I type this just after the UK has officially left the European Union.

Given that the Conservative (and Unionist) party has been in government in the UK for the majority of my lifetime (64% of it to be precise; a ratio of not quite two to one) a quote from The Who seems entirely apposite.

“Meet the new boss. Same as the old boss.”

Or maybe this-

Stevie Wonder: Heaven Help Us All

The World Turned Upside Down

We were in the Northeast of England last week. We visited Tynemouth, Durham, Bishop Auckland and Sunderland.

Tynemouth was reasonably prosperous looking, quite a few eateries and with a bustling Saturday market, Durham was busy, as you would expect from a Cathedral city. Sunderland was a typical city – in its centre anyway. (I did pass the Stadium of Light but it was in the dark.)

The attraction of Bishop Auckland was the recently refurbished Auckland Palace/Auckland Castle former home of the Prince Bishops of Durham. As part of the entry ticket we were able also to enter both Auckland Tower centrepiece of the Auckland Project (though the tower itself was closed due to high winds) and the excellent Mining Art Gallery just over the road from the tower.

The town itself though was deserted (well, it was a Sunday in England) and very run-down in appearance, empty shops prominent.

I can therefore see why the locals might want change but how on Earth they think voting Conservative will in any way improve their lot is beyond me.

The Tories’ track record in aiding the working person is poor to say the least. And for a former mining area to vote Conservative is an act either of outstanding forgetfulness – or remarkable forgiveness. This truly is a topsy-turvy age.

If I go back in five years’ time I very much doubt the town’s fortunes will have recovered.

By that time we may also have witnessed the NHS even more in hock to private provision (if not sold totally down the river,) judges neutered, Channel 4 and Ofcom eviscerated, the BBC dismantled, Parliamentary constituency boundaries redrawn to favour the Tories even more and voters without photo ID disenfranchised. Not to mention the rise of the cult of Alexander de Pfeffel.

Is all that really what the inhabitants of Bishop Auckland and its neighbouring towns desire?

There’s also a clash of mandates with respect to Scottish independence to resolve. Or not, as the case may be.

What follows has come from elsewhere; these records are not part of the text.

Lemma DavMethod_as_str_not_nil m : DavMethod_as_str m ≠ [].
Proof. by destruct m. Qed.

Lemma DavMethod_as_str_plain m c : c ∈ DavMethod_as_str m → c ≠ 44 ∧ is_whitespace c = false.
Proof.
  assert (Forall (λ c, c ≠ 44 ∧ is_whitespace c = false) (DavMethod_as_str m)) as Hall.
  { apply (bool_decide_unpack _). by destruct m; vm_compute. }
  rewrite list.Forall_forall in Hall. apply Hall.
Qed.

Lemma join_foldl acc ms :
  acc ≠ [] →
  foldl (λ rendered m,
    (if decide (rendered = []) then rendered else rendered ++ lit ", ") ++ DavMethod_as_str m) acc ms =
  join separator (acc :: (DavMethod_as_str <$> ms)).
Proof.
  revert acc. induction ms as [|m ms IH]; intros acc Hacc; [done|]. cbn [foldl].
  rewrite decide_False by done. rewrite IH.
  - change (join separator (acc :: (DavMethod_as_str <$> m :: ms))) with
      (acc ++ separator ++ join separator (DavMethod_as_str m :: (DavMethod_as_str <$> ms))).
    destruct ms as [|n ms]; cbn; by rewrite <- !app_assoc.
  - intros E. apply app_nil in E as [E _]. by apply app_nil in E as [-> _].
Qed.

Lemma render_join s : DavMethodSet_render s = join separator (DavMethod_as_str <$> DavMethodSet_iter s).
Proof.
  unfold DavMethodSet_render. destruct (DavMethodSet_iter s) as [|m ms]; [done|].
  cbn [foldl fmap list_fmap]. rewrite decide_True by done. cbn [app].
  apply join_foldl, DavMethod_as_str_not_nil.
Qed.

(** What a client makes of the header value. *)
Definition parse_allow (value : str) : list (option DavMethod) :=
  (λ name, DavMethod_from_name (trim name)) <$> split 44 value.

Lemma trim_name m : trim (DavMethod_as_str m) = DavMethod_as_str m.
Proof. apply trim_plain. intros c Hc. apply (DavMethod_as_str_plain m c Hc). Qed.

Lemma trim_spaced s : trim (32 :: s) = trim s.
Proof. done. Qed.

Lemma comma_not_in_name m : 44 ∉ DavMethod_as_str m.
Proof. intros Hin. destruct (DavMethod_as_str_plain _ _ Hin) as [H _]. by apply H. Qed.

Lemma split_names ms m :
  split 44 (join separator (DavMethod_as_str <$> m :: ms)) =
  DavMethod_as_str m :: ((λ m, 32 :: DavMethod_as_str m) <$> ms).
Proof.
  revert m. induction ms as [|n ms IH]; intros m.
  - apply split_plain, comma_not_in_name.
  - change (join separator (DavMethod_as_str <$> m :: n :: ms)) with
      (DavMethod_as_str m ++ 44 :: 32 :: join separator (DavMethod_as_str <$> n :: ms)).
    rewrite split_app by apply comma_not_in_name.
    f_equal. cbn [split]. rewrite decide_False by done. by rewrite IH.
Qed.

(** A method set behaves as the mathematical set that its constructors
    denote: membership, emptiness and inclusion agree with it, the bits stay
    in a [u64], iteration yields exactly its methods, each once and in
    canonical order, and parsing the rendered [Allow] value gives them
    back. *)
Theorem method_set_refines e f :
  let s := set_bits e in
  (∀ m, DavMethodSet_contains s m = set_denote e m) ∧
  (DavMethodSet_is_empty s = true ↔ ∀ m, set_denote e m = false) ∧
  (DavMethodSet_is_subset_of s (set_bits f) = true ↔
     ∀ m, set_denote e m = true → set_denote f m = true) ∧
  in_u64 s ∧
  DavMethodSet_iter s = filter (λ m, set_denote e m = true) DavMethod_ALL ∧
  (DavMethodSet_iter s ≠ [] → parse_allow (DavMethodSet_render s) = Some <$> DavMethodSet_iter s).
Proof.
  intros s. destruct (set_bits_spec e) as [Hb Hbits]. destruct (set_bits_spec f) as [_ Hbitsf].
  pose proof (set_bits_nonneg e) as Hs. fold s in Hb, Hbits, Hs.
  assert (∀ m, DavMethodSet_contains s m = set_denote e m) as Hc.
  { intros m. by rewrite contains_testbit. }
  split; [done|]. split; [|split; [|split; [|split]]].
  - unfold DavMethodSet_is_empty. rewrite bool_decide_eq_true, method_bits_zero by done.
    by setoid_rewrite Hbits.
  - unfold DavMethodSet_is_subset_of. rewrite bool_decide_eq_true, method_bits_zero.
    + split; intros Hall m; specialize (Hall m); pose proof (DavMethod_index_range m);
        rewrite Z.land_spec, u64_not_testbit, Hbits, Hbitsf in * by lia;
        destruct (set_denote e m), (set_denote f m); naive_solver.
    + apply Z.land_nonneg. by left.
    + intros i Hi. rewrite Z.land_spec. intros [? _]%andb_true_iff. eauto.
  - split; [done|]. destruct (decide (s = 0)) as [->|Hne]; [done|].
    assert (Z.log2 s < 33) as Hlog.
    { destruct (Hb (Z.log2 s)) as [m Hm]; [apply Z.log2_nonneg|apply Z.bit_log2; lia|].
      pose proof (DavMethod_index_range m). lia. }
    apply Z.log2_lt_pow2 in Hlog; [|lia]. width.
  - rewrite DavMethodSet_iter_filter. apply list_filter_iff. intros m. by rewrite Hc.
  - intros Hne. rewrite render_join. unfold parse_allow.
    destruct (DavMethodSet_iter s) as [|m ms]; [done|]. rewrite split_names. cbn [fmap list_fmap].
    rewrite trim_name, DavMethod_name_round_trip. f_equal. rewrite <- list_fmap_compose.
    apply list_fmap_ext. intros i n _. cbn [compose].
    by rewrite trim_spaced, trim_name, DavMethod_name_round_trip.
Qed.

And a one-sided trade deal with the US to endure.

Plus I’ve not even touched on the EU negotiations which might still be going on.

What’s to like?

Last? Election Leaflet

The Lib Dem leaflet is up front with its STOP BREXIT STOP INDEPENDENCE BUILD A BRIGHTER FUTURE cover.

Inside, it does foreground rebuild our economy, invest in our schools and tackle the climate emergency before anything else. Not the correct order to my mind, but still.

The local candidate’s puff has one of its sentences broken into two “… too often is overlooked. Making sure that…” I suppose this could be construed as imparting emphasis to the second part but it’s clumsy at best. There is also a cavalier attitude evident in the scattershot placing of full stops in the bullet point statements on its last two pages. Eight are present, six missing.

Could do better.

Tendentious Nonsense

There have been three more General Election leaflets put through my door.

Another from the SNP – no literacy errors.

There was one such error in the Tory leaflet. (Their candidate’s main aim is listed as to stop another independence referendum. The local economy, schools, public services and young people’s employment prospects are apparently of lesser concern.)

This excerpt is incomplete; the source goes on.